The salary cap could be going up by $3-4 million for 2023-24 season

By Ryan Pike
14 days agoSince the advent of the National Hockey League’s salary cap following the 2004-05 lockout, the salary cap for every season has been tied directly to revenues – with the players being allocated 50% of each season’s projected revenues. But that whole linkage was blown to bits during the COVID-19 pandemic, which obliterated basically every aspect of human routine and led to the NHL’s players owing about $1.25 billion to the owners as part of that 50/50 balance.
Coming out of the pandemic, the growth of the NHL’s cap ceiling has been super slow: after sitting at $81.5 million for three seasons (2019-20 through 2021-22), the cap leapt up by $1 million to $82.5 million for 2022-23. Until the players’ debt is paid off, the cap is expected to keep nudging up $1 million per season.
In December, NHL commissioner Gary Bettman pegged the remaining escrow debt to be “approximately $70 million” and reports were that unless the NHL significantly exceeded their projected revenues, the cap likely wasn’t going up significantly for 2023-24. After the NHLPA hired new executive director Marty Walsh in February, and Walsh indicated that the players really didn’t want to alter the escrow caps they negotiated in the 2020 CBA extension, it seemed like the cap was going to only go up to $83.5 million for 2023-24.

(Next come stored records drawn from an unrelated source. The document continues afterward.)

(** ** [book] *)

Lemma free_slot_found (i : nat) (ss : list Slot.t) (s : Slot.t) :
  s ∈ ss → Slot.id s = i → Slot.is_booked s = false →
  ∃ slot, head (filter (is_free i) ss) = Some slot ∧
          slot ∈ ss ∧ Slot.id slot = i ∧ Slot.is_booked slot = false.
Proof.
  intros Hs Hi Hb.
  assert (Hin : s ∈ filter (is_free i) ss)
    by (apply list_elem_of_filter; unfold is_free; auto).
  destruct (filter (is_free i) ss) as [|slot rest] eqn:E.
  - by apply elem_of_nil in Hin.
  - exists slot. split; [done |].
    assert (Hslot : slot ∈ filter (is_free i) ss)
      by (rewrite E; apply elem_of_cons; auto).
    apply list_elem_of_filter in Hslot as [[? ?] ?]. auto.
Qed.

Lemma no_free_slot (i : nat) (ss : list Slot.t) :
  (∀ s, s ∈ ss → Slot.id s = i → Slot.is_booked s = true) →
  head (filter (is_free i) ss) = None.
Proof.
  intros Hall. destruct (filter (is_free i) ss) as [|slot rest] eqn:E; [done |].
  assert (Hslot : slot ∈ filter (is_free i) ss)
    by (rewrite E; apply elem_of_cons; auto).
  apply list_elem_of_filter in Hslot as [[Hi Hb] Hin].
  rewrite (Hall slot Hin Hi) in Hb. discriminate.
Qed.

(** What a successful [book] did. *)
Lemma book_Booked_inv f today now st st' code :
  book f today now st = (st', Booked code) →
  ∃ i name mob addr slot,
    f = BookForm.mk (Some i) (Some name) (Some mob) (Some addr) ∧
    head (filter (is_free i) (slots st)) = Some slot ∧
    code = "MB-" +:+ strftime_Ymd today +:+ "-" +:+
           zfill 4 (str (length (appointments st) + 1)) ∧
    st' = mkStore
            (sql_update (λ s, Slot.id s = Slot.id slot)
                        (Slot.set_is_booked true) (slots st))
            (appointments st ++
               [Appointment.mk
                  (next_rowid (Appointment.id <$> appointments st))
                  code name mob addr (Slot.id slot) (Slot.slot_date slot)
                  (Slot.start_time slot +:+ "-" +:+ Slot.end_time slot)
                  "RESERVED" None None (isoformat now) (isoformat now)]).
Proof.
  unfold book. destruct f as [[i|] name mob addr]; simpl; [| discriminate].
  destruct (head (filter (is_free i) (slots st))) as [slot|] eqn:Hhead;
    [| discriminate].
  destruct name as [name|], mob as [mob|], addr as [addr|];
    try discriminate.
  intros [= <- <-]. by exists i, name, mob, addr, slot.
Qed.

Well, here’s what Daily Faceoff’s Frank Seravalli noted on BarnBurner last Tuesday in terms of mechanisms:
“The players have a series of outstanding HRR claims going back, I think, three seasons, which I believe results in more than $100 million in claims. I think that Gary Bettman wants them to walk from those claims in exchange for the cap going up by a certain threshold next season, which they can do without increasing the escrow cap. It will be a negotiation, and this will be the first test for Marty Walsh, the new NHLPA executive director.”
Given the relatively small value of the outstanding claims compared to the amount of extra money a cap increase would inject into the landscape, this certainly sounds like a potential win-win.
On Monday’s edition of OilersNation Everyday, Tyler Yaremchuk asked Seravalli about the potential extent of a cap increase for 2023-24:
Tyler: “There is a real chance this thing goes up three or four million, right?”Frank: “Yeah, 100%. And I think it’s in fact the most likely avenue given where we are with revenues, given where we are with the amount of money that’s been paid back. Probably 95 or 97 percent of the debt that was owed from players to owners. No stakeholder that’s involved in this process wants to see the cap frozen for another year.”
A $3-4 million salary cap bump would put the cap ceiling somewhere between $85.5-86.5 million for 2023-24. And that would be followed by another bump for the 2024-25 season, assuming that year-to-year revenue growth continues.
Is it a done deal? No. Heck, Seravalli followed up his comment to Yaremchuk by noting that no substantive negotiations have taken place yet. But this certainly seems to be the most likely path for the salary cap to nudge up by a decent amount without causing a whole lot of hassles for the teams or players.
We’ll have more on this story as it continues to unfold.